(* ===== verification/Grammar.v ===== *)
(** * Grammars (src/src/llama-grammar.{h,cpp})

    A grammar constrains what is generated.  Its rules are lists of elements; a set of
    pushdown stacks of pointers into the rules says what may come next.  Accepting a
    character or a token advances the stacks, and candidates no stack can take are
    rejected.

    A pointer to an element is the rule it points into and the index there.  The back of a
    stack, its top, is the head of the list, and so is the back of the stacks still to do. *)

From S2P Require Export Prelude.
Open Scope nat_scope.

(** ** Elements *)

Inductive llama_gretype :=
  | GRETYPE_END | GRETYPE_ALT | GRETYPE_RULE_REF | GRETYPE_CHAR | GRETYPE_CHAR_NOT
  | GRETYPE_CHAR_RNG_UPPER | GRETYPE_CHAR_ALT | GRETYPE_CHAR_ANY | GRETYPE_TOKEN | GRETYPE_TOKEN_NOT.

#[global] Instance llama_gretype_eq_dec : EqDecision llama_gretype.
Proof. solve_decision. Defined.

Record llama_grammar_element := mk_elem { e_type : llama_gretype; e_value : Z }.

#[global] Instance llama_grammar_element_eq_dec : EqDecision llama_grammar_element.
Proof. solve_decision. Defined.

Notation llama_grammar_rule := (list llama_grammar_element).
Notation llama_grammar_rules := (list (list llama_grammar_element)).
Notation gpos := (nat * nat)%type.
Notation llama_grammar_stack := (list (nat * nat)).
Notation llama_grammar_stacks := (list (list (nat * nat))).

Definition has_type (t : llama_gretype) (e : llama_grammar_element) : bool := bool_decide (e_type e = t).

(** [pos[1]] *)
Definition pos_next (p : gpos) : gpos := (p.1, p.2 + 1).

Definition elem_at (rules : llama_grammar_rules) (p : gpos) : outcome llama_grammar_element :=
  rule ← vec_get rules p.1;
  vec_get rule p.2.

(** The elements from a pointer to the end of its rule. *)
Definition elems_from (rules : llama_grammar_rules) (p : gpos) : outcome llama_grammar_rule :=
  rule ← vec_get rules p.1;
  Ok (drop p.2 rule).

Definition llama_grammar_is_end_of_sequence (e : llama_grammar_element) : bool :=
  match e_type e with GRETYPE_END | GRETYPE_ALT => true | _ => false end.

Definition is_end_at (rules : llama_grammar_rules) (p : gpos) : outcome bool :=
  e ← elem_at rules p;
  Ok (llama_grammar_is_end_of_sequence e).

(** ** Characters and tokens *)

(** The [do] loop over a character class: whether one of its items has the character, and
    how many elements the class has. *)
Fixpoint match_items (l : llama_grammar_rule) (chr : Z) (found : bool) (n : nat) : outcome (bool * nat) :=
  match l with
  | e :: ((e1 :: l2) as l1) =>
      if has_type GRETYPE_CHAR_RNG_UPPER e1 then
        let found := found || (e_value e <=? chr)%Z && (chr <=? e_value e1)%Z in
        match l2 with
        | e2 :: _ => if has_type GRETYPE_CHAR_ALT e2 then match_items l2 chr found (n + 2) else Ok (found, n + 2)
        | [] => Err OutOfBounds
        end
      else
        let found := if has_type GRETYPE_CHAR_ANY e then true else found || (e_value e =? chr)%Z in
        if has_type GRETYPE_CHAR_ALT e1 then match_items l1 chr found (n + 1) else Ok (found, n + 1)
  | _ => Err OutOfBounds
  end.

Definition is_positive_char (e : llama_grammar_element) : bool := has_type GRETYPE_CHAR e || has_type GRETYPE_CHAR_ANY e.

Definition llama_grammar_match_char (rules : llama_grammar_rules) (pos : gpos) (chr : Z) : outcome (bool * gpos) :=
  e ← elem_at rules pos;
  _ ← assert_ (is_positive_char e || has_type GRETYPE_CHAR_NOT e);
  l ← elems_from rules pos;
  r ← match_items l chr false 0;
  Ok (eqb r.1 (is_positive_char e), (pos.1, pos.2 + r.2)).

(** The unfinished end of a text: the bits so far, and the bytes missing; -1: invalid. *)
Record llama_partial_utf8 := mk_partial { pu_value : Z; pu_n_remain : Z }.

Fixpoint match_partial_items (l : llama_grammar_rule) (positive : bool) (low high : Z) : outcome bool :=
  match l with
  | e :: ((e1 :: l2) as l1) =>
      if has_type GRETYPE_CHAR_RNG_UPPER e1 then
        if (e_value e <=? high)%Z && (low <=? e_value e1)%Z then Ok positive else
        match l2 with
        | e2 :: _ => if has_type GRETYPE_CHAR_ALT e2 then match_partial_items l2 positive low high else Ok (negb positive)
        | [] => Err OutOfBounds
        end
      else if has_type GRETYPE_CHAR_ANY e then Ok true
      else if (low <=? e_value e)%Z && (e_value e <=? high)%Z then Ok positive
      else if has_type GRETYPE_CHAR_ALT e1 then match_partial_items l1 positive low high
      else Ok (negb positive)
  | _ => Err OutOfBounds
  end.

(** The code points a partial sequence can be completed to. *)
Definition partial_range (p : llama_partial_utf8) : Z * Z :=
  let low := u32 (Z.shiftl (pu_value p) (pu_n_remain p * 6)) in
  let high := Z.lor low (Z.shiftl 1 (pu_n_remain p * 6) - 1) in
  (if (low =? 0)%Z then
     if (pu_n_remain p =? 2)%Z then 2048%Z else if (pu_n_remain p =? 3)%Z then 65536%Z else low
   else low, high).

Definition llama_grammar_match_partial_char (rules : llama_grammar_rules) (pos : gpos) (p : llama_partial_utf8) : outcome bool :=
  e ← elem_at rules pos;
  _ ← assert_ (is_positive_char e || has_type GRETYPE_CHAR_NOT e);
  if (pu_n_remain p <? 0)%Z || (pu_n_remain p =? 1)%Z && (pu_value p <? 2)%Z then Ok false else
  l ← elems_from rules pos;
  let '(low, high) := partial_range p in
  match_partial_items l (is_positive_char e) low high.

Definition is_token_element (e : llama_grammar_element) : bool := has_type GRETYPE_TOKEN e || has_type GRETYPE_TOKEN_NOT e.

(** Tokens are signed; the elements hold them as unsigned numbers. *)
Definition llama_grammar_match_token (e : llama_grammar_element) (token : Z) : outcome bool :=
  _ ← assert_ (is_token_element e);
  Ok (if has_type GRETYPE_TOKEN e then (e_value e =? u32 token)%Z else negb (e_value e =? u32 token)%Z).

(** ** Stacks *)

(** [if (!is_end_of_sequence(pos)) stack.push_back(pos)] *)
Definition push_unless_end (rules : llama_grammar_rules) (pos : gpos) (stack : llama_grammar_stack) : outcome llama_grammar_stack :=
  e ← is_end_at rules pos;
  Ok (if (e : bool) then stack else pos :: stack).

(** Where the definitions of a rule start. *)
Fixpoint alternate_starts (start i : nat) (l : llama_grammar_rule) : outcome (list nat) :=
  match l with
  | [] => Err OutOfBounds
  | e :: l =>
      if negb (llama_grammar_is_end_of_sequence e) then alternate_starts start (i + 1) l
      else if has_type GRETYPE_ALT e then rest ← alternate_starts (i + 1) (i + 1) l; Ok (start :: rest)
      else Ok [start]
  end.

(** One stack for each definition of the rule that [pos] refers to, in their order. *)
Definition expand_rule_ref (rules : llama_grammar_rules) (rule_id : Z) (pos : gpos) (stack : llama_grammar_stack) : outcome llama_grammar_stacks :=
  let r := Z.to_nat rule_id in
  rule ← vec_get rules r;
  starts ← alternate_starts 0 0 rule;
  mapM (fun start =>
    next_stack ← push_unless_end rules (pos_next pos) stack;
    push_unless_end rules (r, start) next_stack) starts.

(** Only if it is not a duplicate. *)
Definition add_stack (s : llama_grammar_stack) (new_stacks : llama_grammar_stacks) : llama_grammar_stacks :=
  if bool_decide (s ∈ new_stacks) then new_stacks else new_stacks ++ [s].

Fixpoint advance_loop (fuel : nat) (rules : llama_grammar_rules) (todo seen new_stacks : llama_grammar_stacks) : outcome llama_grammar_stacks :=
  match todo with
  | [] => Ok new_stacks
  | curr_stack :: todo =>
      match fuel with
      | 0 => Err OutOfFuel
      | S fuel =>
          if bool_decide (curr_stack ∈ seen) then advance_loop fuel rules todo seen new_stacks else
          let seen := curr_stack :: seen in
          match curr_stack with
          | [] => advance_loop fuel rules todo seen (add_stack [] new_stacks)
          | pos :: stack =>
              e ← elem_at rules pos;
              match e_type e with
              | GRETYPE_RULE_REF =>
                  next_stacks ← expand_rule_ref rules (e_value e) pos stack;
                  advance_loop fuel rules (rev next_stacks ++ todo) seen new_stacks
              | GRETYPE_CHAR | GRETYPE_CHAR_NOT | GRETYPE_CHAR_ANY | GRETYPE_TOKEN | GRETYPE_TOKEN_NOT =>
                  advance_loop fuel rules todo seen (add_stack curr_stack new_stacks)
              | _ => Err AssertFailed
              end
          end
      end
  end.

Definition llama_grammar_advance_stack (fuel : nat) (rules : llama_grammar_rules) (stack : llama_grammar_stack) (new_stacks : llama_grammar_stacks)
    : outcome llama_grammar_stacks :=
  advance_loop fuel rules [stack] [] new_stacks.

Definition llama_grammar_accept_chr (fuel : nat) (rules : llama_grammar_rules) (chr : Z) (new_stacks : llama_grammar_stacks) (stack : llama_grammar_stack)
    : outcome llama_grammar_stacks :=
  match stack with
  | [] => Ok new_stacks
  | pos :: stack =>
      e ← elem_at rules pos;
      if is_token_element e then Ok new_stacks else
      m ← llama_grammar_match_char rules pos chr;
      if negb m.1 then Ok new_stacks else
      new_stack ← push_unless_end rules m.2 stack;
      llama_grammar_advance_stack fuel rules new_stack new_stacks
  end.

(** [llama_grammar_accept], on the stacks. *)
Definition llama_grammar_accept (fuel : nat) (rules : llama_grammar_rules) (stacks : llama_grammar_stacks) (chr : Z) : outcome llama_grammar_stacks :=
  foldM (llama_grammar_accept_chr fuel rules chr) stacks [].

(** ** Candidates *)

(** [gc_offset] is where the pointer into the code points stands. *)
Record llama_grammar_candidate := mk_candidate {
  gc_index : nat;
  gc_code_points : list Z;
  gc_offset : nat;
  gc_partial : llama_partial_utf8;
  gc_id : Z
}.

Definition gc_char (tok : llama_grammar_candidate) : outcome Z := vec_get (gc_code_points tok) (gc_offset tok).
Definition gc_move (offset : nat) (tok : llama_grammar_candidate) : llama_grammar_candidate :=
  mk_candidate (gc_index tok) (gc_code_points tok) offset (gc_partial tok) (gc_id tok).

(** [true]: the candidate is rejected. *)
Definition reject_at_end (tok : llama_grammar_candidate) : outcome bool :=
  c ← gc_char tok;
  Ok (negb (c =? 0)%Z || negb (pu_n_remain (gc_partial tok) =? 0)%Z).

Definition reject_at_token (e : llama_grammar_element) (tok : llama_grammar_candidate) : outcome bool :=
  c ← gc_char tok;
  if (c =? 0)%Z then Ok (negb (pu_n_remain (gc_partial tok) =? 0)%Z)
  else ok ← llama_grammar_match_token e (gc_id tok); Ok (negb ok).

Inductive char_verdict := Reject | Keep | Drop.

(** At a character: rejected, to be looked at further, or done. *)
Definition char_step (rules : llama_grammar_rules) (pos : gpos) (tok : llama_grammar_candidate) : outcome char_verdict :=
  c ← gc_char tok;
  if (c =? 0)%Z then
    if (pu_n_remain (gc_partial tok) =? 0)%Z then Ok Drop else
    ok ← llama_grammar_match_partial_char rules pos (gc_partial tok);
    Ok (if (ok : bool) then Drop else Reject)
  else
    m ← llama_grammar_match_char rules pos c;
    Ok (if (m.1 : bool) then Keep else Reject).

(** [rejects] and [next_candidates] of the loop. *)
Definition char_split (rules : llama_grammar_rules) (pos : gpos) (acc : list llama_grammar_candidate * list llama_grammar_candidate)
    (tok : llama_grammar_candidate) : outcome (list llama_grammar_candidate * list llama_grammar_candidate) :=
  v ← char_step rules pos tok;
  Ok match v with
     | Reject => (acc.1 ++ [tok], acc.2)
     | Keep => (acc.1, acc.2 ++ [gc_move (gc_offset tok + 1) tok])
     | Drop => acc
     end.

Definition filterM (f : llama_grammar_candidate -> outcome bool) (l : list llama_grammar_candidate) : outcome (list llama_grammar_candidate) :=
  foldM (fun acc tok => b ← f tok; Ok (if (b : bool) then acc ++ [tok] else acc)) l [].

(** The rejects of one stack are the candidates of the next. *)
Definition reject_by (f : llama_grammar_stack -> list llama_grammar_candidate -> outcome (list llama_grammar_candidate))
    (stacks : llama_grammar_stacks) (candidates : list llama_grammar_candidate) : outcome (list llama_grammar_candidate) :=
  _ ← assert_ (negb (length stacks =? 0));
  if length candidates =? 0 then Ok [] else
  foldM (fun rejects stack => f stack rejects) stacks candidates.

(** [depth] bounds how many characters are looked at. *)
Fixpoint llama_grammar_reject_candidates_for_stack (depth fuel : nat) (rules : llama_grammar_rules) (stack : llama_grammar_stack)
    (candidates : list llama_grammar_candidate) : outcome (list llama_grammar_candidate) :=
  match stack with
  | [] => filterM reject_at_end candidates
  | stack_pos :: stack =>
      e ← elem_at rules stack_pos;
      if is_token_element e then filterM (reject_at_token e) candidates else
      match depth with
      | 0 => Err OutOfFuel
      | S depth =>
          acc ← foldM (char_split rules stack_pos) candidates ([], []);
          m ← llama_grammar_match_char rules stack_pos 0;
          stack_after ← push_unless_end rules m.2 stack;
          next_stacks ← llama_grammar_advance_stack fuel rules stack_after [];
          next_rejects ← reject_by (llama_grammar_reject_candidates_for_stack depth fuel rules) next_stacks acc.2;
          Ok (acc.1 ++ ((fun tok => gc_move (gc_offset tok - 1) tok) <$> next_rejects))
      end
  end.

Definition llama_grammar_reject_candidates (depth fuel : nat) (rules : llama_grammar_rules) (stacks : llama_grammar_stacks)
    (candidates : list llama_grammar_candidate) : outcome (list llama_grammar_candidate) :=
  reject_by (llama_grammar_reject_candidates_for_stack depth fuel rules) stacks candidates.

*Assignment*.
Using the entries above, repeat only the lines from the one containing "let seen := curr_stack :: seen in" through the one containing "advance_loop fuel rules (rev", end lines included.

*Exercise response*.
          let seen := curr_stack :: seen in
          match curr_stack with
          | [] => advance_loop fuel rules todo seen (add_stack [] new_stacks)
          | pos :: stack =>
              e ← elem_at rules pos;
              match e_type e with
              | GRETYPE_RULE_REF =>
                  next_stacks ← expand_rule_ref rules (e_value e) pos stack;
                  advance_loop fuel rules (rev next_stacks ++ todo) seen new_stacks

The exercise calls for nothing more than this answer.